M. Le curé récita de longs oremus en latin, après quoi, il dit dans la même langue au petit goéland: Ingredere, Petre, in domum Domini. Et alors nous entrâmes dans l'église.
Des saintes qui étaient là, dans des niches, en costume du xvie siècle, regardaient petit Pierre faire son entrée, de ce même air placide et mystique avec lequel elles ont vu naître et mourir dix générations d'hommes.
Sur les fonts baptismaux ce fut encore fort long, et puis il nous fallut faire station, Anne et moi, devant la grille du chœur, agenouillés comme deux nouveaux époux.
Enfin, je dus prendre à moi tout seul le fils d'Yves, que je tremblais de briser dans mes mains inhabiles, monter les marches de l'autel avec ce précieux petit fardeau, et lui faire embrasser la nappe blanche sur laquelle pose le saint sacrement. Je me sentais très gauche en uniforme, j'avais l'air de porter un poids des plus lourds. Je ne m'imaginais pas que ce fût une chose si difficile de tenir un nouveau-né; encore il était endormi: s'il eût été en mouvement, jamais je n'aurais pu réussir.
...Tous les enfants du village nous guettaient au départ, de petits gars bretons avec des mines effarouchées, des joues bien rondes et de longs cheveux.
Les cloches sonnaient joyeusement en haut de l'antique flèche grise et le Te Deum venait d'éclater derrière nous, entonné à pleine voix par des petits enfants de chœur en robe rouge et surplis blanc.
On nous laissa passer, encore tranquilles et recueillis, dans l'allée fleurie que bordaient les tombes;—mais après, quand nous fûmes dehors!...

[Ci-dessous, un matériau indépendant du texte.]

Lemma wp_applyCorruption h d l strategy : framed h l →
  wp (applyCorruption d l h strategy) (λ r, bytes_ok r ∧ len r = len l).
Proof using A.
  intros Hf. pose proof Hf as (Hok & Hh & He & Hl & _). unfold applyCorruption. cbv zeta.
  wp_step; [by apply wp_ret|]. set (st := if bool_decide (strategy = "rand"%string) then _ else _). clearbody st.
  repeat case_bool_decide.
  - wp_step. eapply wp_shift_any; [done|lia..|]. intros r Hr <-. by apply wp_corrupted.
  - wp_step. eapply wp_shift_any; [done|lia..|]. intros r Hr <-. by apply wp_corrupted.
  - wp_step. eapply wp_shift_any; [done|lia..|]. intros r1 Hr1 L1.
    wp_step. eapply wp_shift_any; [done|lia..|]. intros r2 Hr2 L2. rewrite <- L1, <- L2. by apply wp_bad_sum.
  - by apply wp_bad_sum.
Qed.

(** A fake has the two headers and nothing else, whatever its strategy. *)
Definition bare l : Prop := bytes_ok l ∧ len l = ip_len_of + 20.

Lemma wp_fake_ack_any cfg d i raw sport dport sq ack payloadLen : bytes_ok raw → ip_len_of <= len raw →
  is_byte (in_FakeTTL (Incoming (TCP cfg))) → 
  wp (fake_ack cfg d i raw sport dport sq ack payloadLen) bare.
Proof using A.
  intros Hok Hl Ht. unfold fake_ack. cbv zeta.
  wp_step. eapply wp_mono; [by apply wp_incoming_ip|]. intros l Hs.
  pose proof Hs as (Okl & Ll & Tl & Hhl & Hkl & _). pose proof ip_len_cases as Hc.
  do 7 wp_write.
  match goal with |- context [applyCorruption _ ?x _ _] => rename x into m end.
  eapply wp_mono; [apply wp_applyCorruption|].
  - apply (framed_kept _ l); [|done|lia|intros k Hk; readback; done]. split_and!; try done; lia.
  - intros r [Hr Lr]. split; [done|lia].
Qed.

(** The fakes of any strategy. *)
Lemma wp_inject_fakes cfg draws raw ihl : bytes_ok raw → ip_len_of <= len raw → 0 <= ihl →
  is_byte (in_FakeTTL (Incoming (TCP cfg))) →
  wp (inject_fakes cfg draws raw ihl) (λ acts, Forall bare (sent acts)).
Proof using A.
  intros Hok Hl Hi Ht. unfold inject_fakes. cbv zeta. wp_step; [apply wp_ret; constructor|]. bprop. wp_write.
  pose proof (len_sub raw ihl (len raw) ltac:(lia) ltac:(lia) ltac:(lia)) as Hls. do 5 wp_write.
  generalize (get16 (sub raw ihl (len raw)) 0) as sport. intros sport. generalize 0 as i. induction (Z.to_nat _) as [|n IH]; intros i; cbn [fake_acks].
  { apply wp_ret. constructor. }
  wp_step. eapply wp_mono; [by apply wp_fake_ack_any|]. intros f Hf.
  wp_step. eapply wp_mono; [apply IH|]. intros acts Ha. apply wp_ret. by constructor.
Qed.
End any_strategy.

(** ** Witnesses *)

(** The strategy "badsum" never completes the TCP checksum that it means to corrupt: it
    writes two random bytes, which can be the right ones. *)
Definition inc_cfg (strategy : string) : SetConfig :=
  set_demo {| t_ConnBytesLimit := 19; Seg2Delay := 0; Seg2DelayMax := 0; SynFake := false; SynFakeLen := 0; SynTTL := 7;
      t_DPortFilter := ""; DropSACK := false; Win := Win tcp_demo; Desync := Desync tcp_demo;
      Incoming := {| in_Mode := "fake"; in_Min := 14; in_Max := 14; in_FakeTTL := 7; in_FakeCount := 2;
        in_Strategy := strategy |};
      Duplicate := Duplicate tcp_demo; IPBlockDetect := IPBlockDetect tcp_demo;
      RSTProtection := RSTProtection tcp_demo |} udp_demo frag_demo faking_demo.
Definition draws_at (sum1 sum2 : Z) : inc_draws :=
  {| i_now := 1; i_jitter := 5; i_pick := 0; i_seq := 7; i_ack := 9; i_sum1 := sum1; i_sum2 := sum2 |}.

Theorem badsum_can_verify : ∃ draws f g,
  InjectFakeIncoming (inc_cfg "badsum") draws packet4_demo 20 = Ret [Send f; Send g] ∧ @valid IPv4 _ f.
Proof.
  exists (λ _, draws_at 164 247). eexists _, _. split; [vm_compute; reflexivity|].
  split; [by apply bytes_okb_spec|]. vmc.
Qed.

Lemma inject_flags_answers_witness :
  wp (InjectDesyncIncomingV6 (inc_cfg "badsum") (λ _, draws_at 1 2) packet6_demo) (λ acts, length (sent acts) = 6%nat).
Proof.
  pose proof (@inject_flags_answers IPv6 _ _ (inc_cfg "badsum") [0x04; 0x01; 0x10] (λ _, draws_at 1 2) packet6_demo 40) as H.
  unfold InjectDesyncIncomingV6. eapply wp_mono; [apply H|].
  - by apply bytes_okb_spec.
  - vmc.
  - vmc.
  - vmc.
  - vmc.
  - repeat constructor; lia.
  - intros acts Ha. apply Forall2_length in Ha. rewrite <- Ha. reflexivity.
Defined.

Lemma inject_fakes_out_of_window_witness :
  wp (InjectFakeIncoming (inc_cfg "badack") (λ _, draws_at 1 2) packet4_demo 20) (λ acts, length (sent acts) = 2%nat).
Proof.
  pose proof (@inject_fakes_out_of_window IPv4 _ _ (inc_cfg "badack") (λ _, draws_at 1 2) packet4_demo 20) as H.
  unfold InjectFakeIncoming. eapply wp_mono; [apply H|].
  - by apply bytes_okb_spec.
  - vmc.
  - vmc.
  - vmc.
  - vmc.
  - rewrite !elem_of_cons. right. left. reflexivity.
  - intros acts [Ha _]. exact Ha.
Defined.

Petit Pierre, cause de tout ce tapage, était parti devant, emporté de plus en plus vite par la vieille au nez crochu, et dormant toujours de son sommeil innocent. Anne et moi, nous étions assaillis; petits garçons et petites filles nous entouraient avec des cris et des gambades; il y en avait de ces petites qui avaient bien cinq ans, et qui portaient déjà de grandes collerettes et de grandes coiffes pareilles à celles de leurs mères; et elles sautaient autour de nous, comme des petites poupées très comiques.
C'était singulier, la joie de ce petit monde breton, rose avec de longs cheveux de soie jaune; à peine éclos à la vie, et déjà dans des costumes et des modes du vieux temps;—exubérants d'une joie inconsciente,—comme autrefois leurs ancêtres, et ils sont morts! Joie de la vie toute neuve, joie comme en ont les petits chats, les cabris, et, après dix ans, ils meurent; les petits chiens, les petits moutons ont de ces joies et font des sauts d'enfant,—et cela passe et on les tue!